Она, видимо выкинув из себя всё накипевшее, успокоилась, перестала мельтешить перед одуревшими от всего услышанного девками и сев на полог, осушив очередную чашу залпом, хитро ухмыльнулась и уже заговорщицки добавила:
— Да, ты дочь за меня не переживай. Я от отсутствия мужской ласки не страдаю, а он, кобелюка, от женской, тем более. У него там, для этого, целая орда наложниц, со всего света натаскана. Вот, так и живём.
Закончила она, разводя руки в стороны. Но дочь переварив всю высказанное, тем не менее упёрлась:
— Мне учиться надо, а не по мужицкой ласке страдать.
Тиоранта посмотрела на неё мутным взглядом и прибила, все её вольные потуги:
— Тебе учиться надо, в первую очередь, жизни. Для того, чтобы стать Матерью для всех, надо самой, для начала, мамой стать, чтоб понимать, что это такое, И чем быстрее ты через это пройдёшь, тем быстрее приобретёшь опыт жизни, а это для тебя теперь, самое главное…
Для Райс, заранее был приготовлен отдельный шатёр, в который она забрала спать подругу. Улеглись молча. Каждой было о чём подумать. Апити, как слабая на алкоголь, уснула сразу, а вот Райс, до утра проворочалась. Задала мама загадку.

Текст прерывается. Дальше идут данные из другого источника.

Lemma arriving_report_quotes_question_in_box_witness :
  exists r',
    reachable busyScreen
    /\ step busyScreen (Expire (mkTimer 3000 (askResume sampleQuestion))) r'
    /\ report (hooks r') = reportFor (question (hooks r')).
Proof.
  eexists. split; [exact busyScreen_reachable|].
  assert (S : step busyScreen
                (Expire (mkTimer 3000 (askResume sampleQuestion)))
                (launch (askResume sampleQuestion)
                   {| hooks := hooks busyScreen;
                      timers := [mkTimer 2000 (uploadResume paperPdf)] ++ [] |}))
    by (apply step_expire; reflexivity).
  split; [exact S|].
  exact (proj1 (arriving_report_quotes_question_in_box _ _ _
                  busyScreen_reachable S eq_refl)).
Defined.

(* ================================================================== *)
(** ** How the operations compose *)
(* ================================================================== *)

(** With an upload and a query both in flight, the order in which the two
    timers fire does not matter: both orders end on the same screen, with
    no timer left and both flags cleared. *)
Theorem expiry_order_irrelevant :
  forall r, reachable r -> List.length (timers r) = 2 ->
    exists r',
      performAll r [Elapse 0; Elapse 0] = Some r'
      /\ performAll r [Elapse 1; Elapse 0] = Some r'
      /\ timers r' = []
      /\ isUploading (hooks r') = false /\ isAsking (hooks r') = false.
Proof.
  intros r R L. pose proof (reachable_Inv r R) as I.
  destruct (timers_shape r I)
    as [(E & _) | [(f & E & _) | [(q & E & _) | (f & q & [E|E] & _)]]];
    rewrite E in L; try discriminate L;
    destruct r as [s ts]; cbn [timers] in E; subst ts;
    eexists; repeat split; reflexivity.
Qed.

Lemma expiry_order_irrelevant_witness :
  reachable busyScreen /\ List.length (timers busyScreen) = 2
  /\ exists r',
       performAll busyScreen [Elapse 0; Elapse 0] = Some r'
       /\ performAll busyScreen [Elapse 1; Elapse 0] = Some r'
       /\ timers r' = []
       /\ isUploading (hooks r') = false /\ isAsking (hooks r') = false.
Proof.
  split; [exact busyScreen_reachable|]. split; [reflexivity|].
  exact (expiry_order_irrelevant busyScreen busyScreen_reachable eq_refl).
Defined.

(** Every running screen comes to rest: letting the pending timers fire,
    one after the other, empties the timer list and clears both busy
    flags, and touches neither the selected file, nor the question, nor
    the hover flag. *)
Theorem screen_comes_to_rest :
  forall r, reachable r ->
    exists r',
      performAll r (repeat (Elapse 0) (List.length (timers r))) = Some r'
      /\ timers r' = []
      /\ isUploading (hooks r') = false /\ isAsking (hooks r') = false
      /\ file (hooks r') = file (hooks r)
      /\ question (hooks r') = question (hooks r)
      /\ isDragging (hooks r') = isDragging (hooks r).
Proof.
  intros r R. pose proof (reachable_Inv r R) as I.
  destruct (timers_shape r I)
    as [(E & U & K) | [(f & E & U & K) | [(q & E & U & K)
       | (f & q & [E|E] & U & K)]]];
    destruct r as [s ts]; cbn [timers hooks] in *; subst ts;
    eexists; repeat split; try reflexivity; assumption.
Qed.

Lemma screen_comes_to_rest_witness :
  reachable busyScreen
  /\ exists r',
       performAll busyScreen
         (repeat (Elapse 0) (List.length (timers busyScreen))) = Some r'
       /\ timers r' = []
       /\ isUploading (hooks r') = false /\ isAsking (hooks r') = false
       /\ file (hooks r') = file (hooks busyScreen)
       /\ question (hooks r') = question (hooks busyScreen)
       /\ isDragging (hooks r') = isDragging (hooks busyScreen).
Proof.
  split; [exact busyScreen_reachable|].
  exact (screen_comes_to_rest busyScreen busyScreen_reachable).
Defined.

(** A click the upload button accepts always starts an upload of the
    selected file (the early return of line 15 is not taken), and until
    its timer fires the button and the file input accept nothing more. *)
Theorem accepted_upload_click_is_not_reentrant :
  forall r r',
    perform r (Occur UploadClick) = Some r' ->
    (exists f,
       file (hooks r) = Some f
       /\ r' = mkRuntime
                 (apply (setUploadStatus None)
                    (apply (setIsUploading true) (hooks r)))
                 (timers r ++ [mkTimer 2000 (uploadResume f)]))
    /\ perform r' (Occur UploadClick) = None
    /\ (forall files, perform r' (Occur (FileChange files)) = None).
Proof.
  intros r r' H. cbn [perform disabled handle] in H.
  destruct (file (hooks r)) as [f|] eqn:F; [|discriminate H].
  destruct (isUploading (hooks r)) eqn:U; [discriminate H|].
  cbn [orb] in H. rewrite (uploadFile_some _ _ F) in H.
  injection H as <-. split; [|split].
  - exists f. now split.
  - cbn. now rewrite F.
  - intros files. reflexivity.
Qed.

Lemma accepted_upload_click_is_not_reentrant_witness :
  perform chosenScreen (Occur UploadClick)
  = Some (mkRuntime
            (apply (setUploadStatus None)
               (apply (setIsUploading true) (hooks chosenScreen)))
            [mkTimer 2000 (uploadResume paperPdf)])
  /\ perform (mkRuntime
                (apply (setUploadStatus None)
                   (apply (setIsUploading true) (hooks chosenScreen)))
                [mkTimer 2000 (uploadResume paperPdf)])
       (Occur UploadClick) = None.
Proof.
  split; [reflexivity|].
  apply (accepted_upload_click_is_not_reentrant chosenScreen). reflexivity.
Defined.

(** The Enter key in the question box and the ask button: where the
    button is enabled, Enter does what a click does; Enter on a blank
    question and every other key change nothing; and once a query is
    accepted, the box takes no key and no edit and the button no click
    until the timer fires. *)
Theorem enter_key_acts_as_ask_button :
  forall r,
    (disabled (hooks r) AskClick = false ->
     perform r (Occur (QuestionKeyPress (JsString.lit "Enter")))
     = perform r (Occur AskClick)
     /\ exists r',
          perform r (Occur AskClick) = Some r'
          /\ isAsking (hooks r') = true
          /\ perform r' (Occur AskClick) = None
          /\ (forall key, perform r' (Occur (QuestionKeyPress key)) = None)
          /\ (forall v, perform r' (Occur (QuestionChange v)) = None))
    /\ (isAsking (hooks r) = false ->
        JsString.blank (question (hooks r)) = true ->
        perform r (Occur (QuestionKeyPress (JsString.lit "Enter")))
        = Some r)
    /\ (isAsking (hooks r) = false ->
        forall key, key <> JsString.lit "Enter" ->
                    perform r (Occur (QuestionKeyPress key)) = Some r).
Proof.
  intros r. split; [|split].
  - intros D. cbn [disabled] in D. apply orb_false_iff in D as [Dq A].
    rewrite truthy_trim in Dq. apply negb_false_iff, negb_true_iff in Dq.
    cbn [perform disabled handle]. rewrite truthy_trim, Dq, A.
    cbn [negb orb]. rewrite eqb_refl, (askQuestion_text _ Dq).
    split; [reflexivity|]. eexists. split; [reflexivity|].
    cbn. rewrite orb_true_r. repeat split.
  - intros A B. cbn [perform disabled handle]. rewrite A, eqb_refl.
    rewrite (askQuestion_blank _ B). now destruct r.
  - intros A key N. cbn [perform disabled handle]. rewrite A.
    apply (proj2 (eqb_neq _ _)) in N. rewrite N. now destruct r.
Qed.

Поспать удалось недолго. Подняла зашедшая Русава:
— Вставай, соня, — громко, со смехом в голосе, пробудила она царскую дочь, — счастье своё проспишь. А где Апити?
Райс уселась на кровать, протирая сонные глаза и мельком взглянув на соседний лежак, лишь недовольно пробурчала:
— Не знаю. Мучается где-нибудь. Она после пьянок, всегда болеет сильно.

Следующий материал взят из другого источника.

Lemma waitForDeleted_loop_not_deleting sc w lg e :
  reports_deleting (fst (h w)) = false ->
  waitForDeleted_loop name h (TickerC :: sc) w lg <> Blocked e.
Proof.
  intros Hd. simpl.
  destruct (h w) as [[status err] w']. simpl in *.
  destruct err as [err|].
  { destruct (errors.As_ResourceNotFoundException err); discriminate. }
  destruct status as [st|]; [|discriminate].
  rewrite Hd. discriminate.
Qed.

Lemma waitForDeleted_loop_blocked_inv sc : forall w lg e,
  waitForDeleted_loop name h sc w lg = Blocked e ->
  sc = repeat TickerC (length sc) /\
  (forall j, j < length sc -> reports_deleting (poll_at h j w) = true) /\
  e = mkEnv (remote_after h (length sc) w) []
        (lg ++ deleting_log name h w 0 (length sc)).
Proof.
  induction sc as [|c sc IH]; intros w lg e Hb.
  - simpl in Hb. injection Hb as <-. simpl.
    repeat split; [intros j Hj; lia|]. now rewrite app_nil_r.
  - destruct c; [|discriminate].
    destruct (reports_deleting (fst (h w))) eqn:Hd.
    2:{ now apply waitForDeleted_loop_not_deleting in Hb. }
    rewrite (waitForDeleted_loop_deleting name h sc w lg Hd) in Hb.
    apply IH in Hb as (Hsc & Hpre & ->).
    simpl length. repeat split.
    + simpl. now rewrite <- Hsc.
    + intros [|j] Hj; [exact Hd|]. apply Hpre. lia.
    + simpl remote_after. f_equal.
      rewrite <- app_assoc. f_equal.
      unfold deleting_log at 2. simpl seq. simpl map.
      fold (deleting_log name h w 1 (length sc)).
      now rewrite deleting_log_shift.
Qed.

Lemma waitForDeleted_loop_blocked_intro n : forall w lg,
  (forall j, j < n -> reports_deleting (poll_at h j w) = true) ->
  waitForDeleted_loop name h (repeat TickerC n) w lg
  = Blocked (mkEnv (remote_after h n w) [] (lg ++ deleting_log name h w 0 n)).
Proof.
  induction n as [|n IH]; intros w lg Hpre.
  - simpl. now rewrite app_nil_r.
  - assert (Hd : reports_deleting (fst (h w)) = true) by (apply (Hpre 0); lia).
    simpl repeat. rewrite (waitForDeleted_loop_deleting name h _ w lg Hd).
    rewrite IH by (intros j Hj; apply (Hpre (S j)); lia).
    simpl remote_after. f_equal. f_equal.
    rewrite <- app_assoc. f_equal.
    unfold deleting_log at 2. simpl seq. simpl map.
    fold (deleting_log name h w 1 n).
    now rewrite deleting_log_shift.
Qed.
End DeletedBlocked.

(** The deletion waiter is still waiting at the end of a schedule only if
    every select case taken was a tick and every poll reported a status
    starting with "DELETE"; it has then called the poll function once per
    tick and logged one line per poll, in order.  Conversely, [n] such ticks
    leave it waiting: a resource that stays in a "DELETE..." status is
    waited for without a bound. *)
Theorem waitForDeleted_waits_while_deleting {W : Type} (name : string)
    (h : W -> handle_result * W) (w : W) (lg : list string) :
  (forall sc e,
      waitForDeleted name h (mkEnv w sc lg) = Blocked e ->
      sc = repeat TickerC (length sc) /\
      (forall j, j < length sc -> reports_deleting (poll_at h j w) = true) /\
      e = mkEnv (remote_after h (length sc) w) []
            (lg ++ deleting_log name h w 0 (length sc))) /\
  (forall n,
      (forall j, j < n -> reports_deleting (poll_at h j w) = true) ->
      waitForDeleted name h (mkEnv w (repeat TickerC n) lg)
      = Blocked (mkEnv (remote_after h n w) [] (lg ++ deleting_log name h w 0 n))).
Proof.
  split.
  - intros sc e Hb. now apply (waitForDeleted_loop_blocked_inv name h sc w lg).
  - intros n Hpre. now apply waitForDeleted_loop_blocked_intro.
Qed.

Lemma waitForDeleted_waits_while_deleting_witness :
  (waitForDeleted "forecast" (scripted (None, None))
     (mkEnv [(Some "DELETE_PENDING", None); (Some "DELETE_IN_PROGRESS", None)]
        [TickerC; TickerC] [])
   = Blocked (mkEnv [] [] ["forecast's status is DELETE_PENDING";
                           "forecast's status is DELETE_IN_PROGRESS"]) /\
   [TickerC; TickerC] = repeat TickerC (length [TickerC; TickerC]))
  /\
  waitForDeleted "forecast" (@always handle_result (Some "DELETE_IN_PROGRESS", None))
    (mkEnv tt (repeat TickerC 3) [])
  = Blocked (mkEnv (remote_after (@always handle_result (Some "DELETE_IN_PROGRESS", None)) 3 tt) []
               ([] ++ deleting_log "forecast" (@always handle_result (Some "DELETE_IN_PROGRESS", None))
                        tt 0 3)).
Proof.
  split.
  - split; [reflexivity|].
    apply (proj1 (waitForDeleted_waits_while_deleting "forecast"
                    (scripted (None, None))
                    [(Some "DELETE_PENDING", None); (Some "DELETE_IN_PROGRESS", None)] [])
             [TickerC; TickerC]
             (mkEnv [] [] ["forecast's status is DELETE_PENDING";
                           "forecast's status is DELETE_IN_PROGRESS"])).
    reflexivity.
  - apply (proj2 (waitForDeleted_waits_while_deleting "forecast"
                    (@always handle_result (Some "DELETE_IN_PROGRESS", None)) tt []) 3).
    intros j Hj. rewrite poll_at_always. reflexivity.
Defined.

(** ** Where the errors of the waiters come from *)

Section ActiveErrors.
Context {W : Type}.
Variable name : string.
Variable h : W -> status_result * W.

Lemma waitForActive_loop_error_step sc w lg err e :
  reports_creating (fst (h w)) = false ->
  waitForActive_loop name h (TickerC :: sc) w lg = Done (Some err) e ->
  active_error_origin name (fst (h w)) err /\ remote e = snd (h w).
Proof.
  intros Hc. simpl.
  destruct (h w) as [[[status rem] err0] w']. simpl in *.
  destruct err0 as [err0|].
  { intros He. injection He as <- <-. destruct status; split; reflexivity. }
  destruct status as [st|]; [|discriminate].
  destruct (String.eqb_spec st "ACTIVE") as [Ha|Ha]; [discriminate|].
  destruct (strings.HasPrefix st "CREATE") eqn:Hp; simpl in *.
  - apply negb_false_iff in Hc. rewrite Hc.
    intros He. injection He as <- <-. apply String.eqb_eq in Hc.
    split; [right; split; [exact Hc|reflexivity] | reflexivity].
  - intros He. injection He as <- <-.
    split; [left; repeat split; assumption | reflexivity].
Qed.

Lemma waitForActive_loop_error_origin sc : forall w lg err e,
  waitForActive_loop name h sc w lg = Done (Some err) e ->
  exists k, k < length sc /\
    (forall j, j < k -> reports_creating (poll_at h j w) = true) /\
    active_error_origin name (poll_at h k w) err /\
    remote e = remote_after h (S k) w.
Proof.
  induction sc as [|c sc IH]; intros w lg err e He; [discriminate|].
  destruct c; [|discriminate].
  destruct (reports_creating (fst (h w))) eqn:Hc.
  - destruct (waitForActive_loop_creating name h sc w lg Hc) as [lg' Heq].
    rewrite Heq in He. apply IH in He as (k & Hk & Hpre & Ho & Hr).
    exists (S k). simpl length. repeat split; [lia| |exact Ho|exact Hr].
    intros [|j] Hj; [exact Hc|]. apply Hpre. lia.
  - apply (waitForActive_loop_error_step sc w lg err e Hc) in He as [Ho Hr].
    exists 0. simpl length. repeat split; [lia| |exact Ho|exact Hr].
    intros j Hj. lia.
Qed.
End ActiveErrors.

(** An error returned by the active-state waiter is the outcome of one poll,
    every earlier poll having reported an in-progress status: it is the
    error that poll returned, or "<name> is not creating but <status>" for a
    status that is not "ACTIVE" and lacks the "CREATE" prefix, or "creating
    is failed" for the status "CREATE_FAILED".  That poll is the last one
    made. *)
Theorem waitForActive_error_origin {W : Type} (name : string)
    (h : W -> status_result * W) w sc lg err e :
  waitForActive name h (mkEnv w sc lg) = Done (Some err) e ->
  exists k, k < length sc /\
    (forall j, j < k -> reports_creating (poll_at h j w) = true) /\
    active_error_origin name (poll_at h k w) err /\
    remote e = remote_after h (S k) w.
Proof. apply waitForActive_loop_error_origin. Qed.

Но мучавшуюся Апити, нигде не нашли. К обеду, Тиоранта велела сыскному отряду прочесать всё. Собак по следу пускали, но безрезультатно. Светловолосая ведунья, как сквозь землю провалилась…
Глава шестнадцатая. Она. Свадьба
Когда стало понятно, что Апити не найдут, Райс заявилась в гостевой шатёр к Гнуру, из которого предварительно, Шахран увёл Уйбара, якобы, по очень нужным делам, чтоб не мешал разговору. Царская дочь решила брать быка за рога и сразу определиться со своим избранником.

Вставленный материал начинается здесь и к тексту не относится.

(** * The DoFn runner of [apache_beam/runners/common.py]

    A shallow embedding of the per-element execution core: the signature of
    a DoFn and its validation, the choice between the two invokers, the
    per-window invoker with its splitting hooks, the output processor and
    the bundle driver with its error augmentation.

    Python objects that the code mutates or shares (WindowedValue objects,
    the invoker's attributes, the receivers) live in an explicit [World];
    every method is a state transformer that either returns or raises. *)

From Stdlib Require Import ZArith.
From stdpp Require Import base option list strings gmap.

Local Set Warnings "-register-all".
Local Open Scope Z_scope.
Local Open Scope string_scope.
Local Open Scope list_scope.

(** ** Values *)

(** An address in the store of WindowedValue objects. *)
Definition loc := nat.

Inductive Window :=
| GlobalWindow
| IntervalWindow (start finish : Z).

Definition Timestamp := Z.

(** Pane metadata; its structure belongs to [apache_beam.utils.windowed_value]
    and is never inspected here. *)
Record PaneInfo := { pane_id : Z }.

(** The Python values that flow through this file.  [VWindowedValue] is a
    reference: a WindowedValue is an object with identity, and the output
    processor assigns to one of its attributes. *)
Inductive PyVal :=
| VNone
| VInt (z : Z)
| VStr (s : string)
| VTuple (items : list PyVal)
| VWindow (w : Window)
| VTimestamp (t : Timestamp)
| VPaneInfo (p : PaneInfo)
| VTaggedOutput (tag : PyVal) (tagged : PyVal)
| VTimestampedValue (stamped : PyVal) (at_time : Timestamp)
| VWindowedValue (ref : loc)
| VObject (name : string).

Record WindowedValue := {
  value : PyVal;
  timestamp : Timestamp;
  windows : list Window;
  pane_info : PaneInfo
}.

(** Modelled from the spec: [WindowedValue.with_value] is defined in
    [apache_beam.utils.windowed_value], not in this file; by the spec the
    result "inherits the input's window/timestamp/pane unchanged". *)
Definition with_value (wv : WindowedValue) (v : PyVal) : WindowedValue :=
  {| value := v; timestamp := timestamp wv;
     windows := windows wv; pane_info := pane_info wv |}.

(** The object [wv] after [wv.windows = ws]. *)
Definition with_windows (wv : WindowedValue) (ws : list Window) : WindowedValue :=
  {| value := value wv; timestamp := timestamp wv;
     windows := ws; pane_info := pane_info wv |}.

(** [key, unused_value = v]: a two-element tuple or a two-character string
    unpacks; every other modelled value raises TypeError or ValueError. *)
Definition unpack2 (v : PyVal) : option (PyVal * PyVal) :=
  match v with
  | VTuple [a; b] => Some (a, b)
  | VStr (String a (String b EmptyString)) =>
      Some (VStr (String a EmptyString), VStr (String b EmptyString))
  | _ => None
  end.

(** ** Exceptions *)

Inductive ExnClass :=
| ValueError
| TypeError
| RuntimeError
| NotImplementedError
| KeyError
| AttributeError
| IndexError
| UnboundLocalError
| StopIteration
| Exception
| ReferenceError
| UserException (name : string) (init_takes_args : bool) (has_dict : bool).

— Здрав будь, Гнур, — поздоровалась рыжая, впервые представшая перед суженым, в своей новом, боевом панцире, в кожаных обтягивающих штанах и ордынских мягких сапожках.
Такую, Гнур, её никогда не видел и даже замер от неожиданности, пропустив приветствие и промолчав в ответ. Пышная копна рыжих волос, колыхаясь накрывала плечи. Оба предплечья были утянуты тонкой светлой кожей, расшитой золотом, заходя намоткой на кисти, оставляя нетронутыми, лишь изящные длинные пальчики, унизанные золотыми кольцами и драгоценными перстнями, от чего, движения её рук, озаряло внутренности шатра разноцветным фейерверком, рассыпающихся в блёстках отражённых «зайчиков» от очага, горевшего в центре шатра.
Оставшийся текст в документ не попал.